(What is being asked) Among the lines of the records, find all that carry the word "ReplayFault" and copy them.

(Records for the exercise)
--- START ---

(* ===== verification/ReplayRun.v ===== *)
(** * The replay executor: [dh-worker/src/replay_engine.rs]

    From a base snapshot and a log: restore, land on every canonical record and
    apply it, check every epoch hash at its link, run out the tail, compare the
    end identity and the resealed log.  The world of the run is the slot and the
    [Cells] the source's closures share; the segment's hash chain travels
    beside it, as in [RunCtl].  The rail's memory handle and the slot's RAM are
    one memory: the class [RamAlias] puts back what a device wrote through the
    handle.  [ExitPage] is the mapped exit a handler answers into.  Formatted
    messages are constructors carrying what they print. *)

From Stdlib Require Import String.
From stdpp Require Import strings.
From S2P Require Import Prelude Hex Vt DhiLog LogReader Bisect SlotState Lapic DevCtx Devices Detchannel Bus Config Kvm VcpuState StateHash Boundary RunCtl Recording Snapshot Restore SnapshotCompare Replay Verify.
Import DetChannel.

Class ExitPage (S : Type) := fill_exit : Answer -> S -> S.
Class RamAlias (S M : Type) := ram_put : M -> S -> S.

(** Captured worlds, as for [Vcpu]. *)
Section captured.
Context {S L : Type} `{!VcpuGets S, !SlotMem S, !TscClock S}.
#[export] Instance VcpuGets_captured : VcpuGets (S * L) := {
  kvm_cap_xsave2 p := kvm_cap_xsave2 p.1;
  component_layout p := component_layout p.1;
  kvm_get_sregs p := kvm_get_sregs p.1;
  kvm_get_fpu p := kvm_get_fpu p.1;
  kvm_get_xcrs p := kvm_get_xcrs p.1;
  kvm_get_xsave p := kvm_get_xsave p.1;
  kvm_get_debug_regs p := kvm_get_debug_regs p.1;
  kvm_get_msrs l p := kvm_get_msrs l p.1 }.
#[export] Instance SlotMem_captured : SlotMem (S * L) := {
  slot_mem_bytes p := slot_mem_bytes p.1;
  read_page a p := read_page a p.1 }.
#[export] Instance TscClock_captured : TscClock (S * L) := {
  rdtsc := on_fst rdtsc;
  kvm_set_tsc_offset o := on_fst (kvm_set_tsc_offset o) }.
End captured.

(** ** Exits *)

Definition detcall_port (port : Z) : bool := (PIO_DETCALL_BASE <=? port) && (port <? PIO_DETCALL_BASE + PIO_DETCALL_LEN).

(** The texts of the [BoundaryError::Exit] a replayed exit fails with. *)
Inductive ReplayFault :=
| RailFailed (f : RailFault)
| NoDetChannelDevice
| DrainAnomaly
| FrameDrainAnomaly
| PauseDrainAnomaly
| PauseDrainLogFault (e : WriteError).
Inductive ReplayServiceExitError :=
| ServiceBoundary (f : ReplayFault)
| ServiceDivergence (d : ReplayDiagnosticDivergence).

Section Exits.
Context {B : Blake3} {M E : Type} `{!GuestSdk M}.
Local Notation ReplayDetChannel := (DetChannelDevice M ReplayInjectFaultPlan (list RecordedInjectAnswer)).
#[local] Instance replay_channel : AnyChannel := ReplayDetChannel.
Local Notation Bus := (list (Z * BoxDev M E)).
Local Notation Rail := (DeviceRail M E).
Local Notation Host := (DetChannelHost M ReplayInjectFaultPlan).
Local Notation Ctx := (DevCtx M E).

(** [replay_detchannel_mut]: the first device with the id and the type; and the
    bus with its host replaced. *)
Fixpoint replay_detchannel (bus : Bus) : option (Host * (Host -> Bus)) :=
  match bus with
  | [] => None
  | (base, dev) :: bus =>
      match (if box_id dev =? DEVICE_ID_DETCHANNEL then downcast AnyDetChannel dev else None) with
      | Some (v, put) => Some (host v, fun h => (base, put (mkDevice h (factory v))) :: bus)
      | None => hp ← replay_detchannel bus; Some (hp.1, fun h => (base, dev) :: hp.2 h)
      end
  end.

Definition exit_events : Type := outcome ReplayServiceExitError (list ReplaySdkEvent) * Answer * Rail.
Definition events_unless_fault (fault : option WriteError) (evs : list ReplaySdkEvent) (a : Answer) (r : Rail) : exit_events :=
  match fault with Some e => (Err (ServiceBoundary (RailFailed (LogFault e))), a, r) | None => (Ok evs, a, r) end.

(** The value of an OUT: at most four bytes, zero-extended. *)
Definition out_word (data : bytes) : Z := of_le (take 4 data).
(** The buffer of an IN: zeros, then at most four bytes of the value. *)
Definition in_fill (value : Z) (len : nat) : bytes := take len (le_bytes 4 value) ++ replicate (len - 4) 0.

Definition replay_detcall_out (icount port : Z) (data : bytes) (r : Rail) : exit_events :=
  match replay_detchannel (rail_bus r) with
  | None => (Err (ServiceBoundary NoDetChannelDevice), NoAnswer, r)
  | Some (h, put) =>
      let '(events, h, c) := pio_out port (out_word data) h (rail_ctx icount r) in
      let r := with_ctx (put h) c r in
      if any_anomaly (metrics h) then (Err (ServiceBoundary DrainAnomaly), NoAnswer, r)
      else events_unless_fault (log_fault c) (omap replay_sdk_event events) NoAnswer r
  end.

Definition replay_detcall_in (icount port : Z) (len : nat) (r : Rail) : exit_events :=
  match replay_detchannel (rail_bus r) with
  | None => (Err (ServiceBoundary NoDetChannelDevice), NoAnswer, r)
  | Some (h, put) =>
      let '(value, h, c) := pio_in port h (rail_ctx icount r) in
      let '(error, h) := if port =? PORT_INJECT then with_inject_plan_mut (finish_inject_in value) h else (None, h) in
      let r := with_ctx (put h) c r in
      let a := Filled (in_fill value len) in
      match error with
      | Some e => (Err (ServiceDivergence (into_divergence e icount)), a, r)
      | None =>
          if any_anomaly (metrics h) then (Err (ServiceBoundary DrainAnomaly), a, r)
          else events_unless_fault (log_fault c) [] a r
      end
  end.

(** [replay_detchannel_drain_for_exit], on the bus and context of the exit. *)
Definition replay_detchannel_drain_for_exit (bus : Bus) (c : Ctx) : outcome ReplayFault (list ReplaySdkEvent) * Bus * Ctx :=
  match replay_detchannel bus with
  | None => (Ok [], bus, c)
  | Some (h, put) =>
      let '(events, h, c) := drain_at_pause h c in
      (if any_anomaly (metrics h) then Err FrameDrainAnomaly else Ok (omap replay_sdk_event events), put h, c)
  end.

Definition replay_detchannel_drain_at_pause (icount : Z) (r : Rail) : outcome ReplayFault (list ReplaySdkEvent) * Rail :=
  match replay_detchannel (rail_bus r) with
  | None => (Ok [], r)
  | Some (h, put) =>
      let '(events, h, c) := drain_at_pause h (rail_ctx icount r) in
      let r := with_ctx (put h) c r in
      if any_anomaly (metrics h) then (Err PauseDrainAnomaly, r)
      else match log_fault c with
           | Some e => (Err (PauseDrainLogFault e), r)
           | None => (Ok (omap replay_sdk_event events), r)
           end
  end.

--- END ---

(Your solution)
Inductive ReplayFault :=
| ServiceBoundary (f : ReplayFault)
Definition replay_detchannel_drain_for_exit (bus : Bus) (c : Ctx) : outcome ReplayFault (list ReplaySdkEvent) * Bus * Ctx :=
Definition replay_detchannel_drain_at_pause (icount : Z) (r : Rail) : outcome ReplayFault (list ReplaySdkEvent) * Rail :=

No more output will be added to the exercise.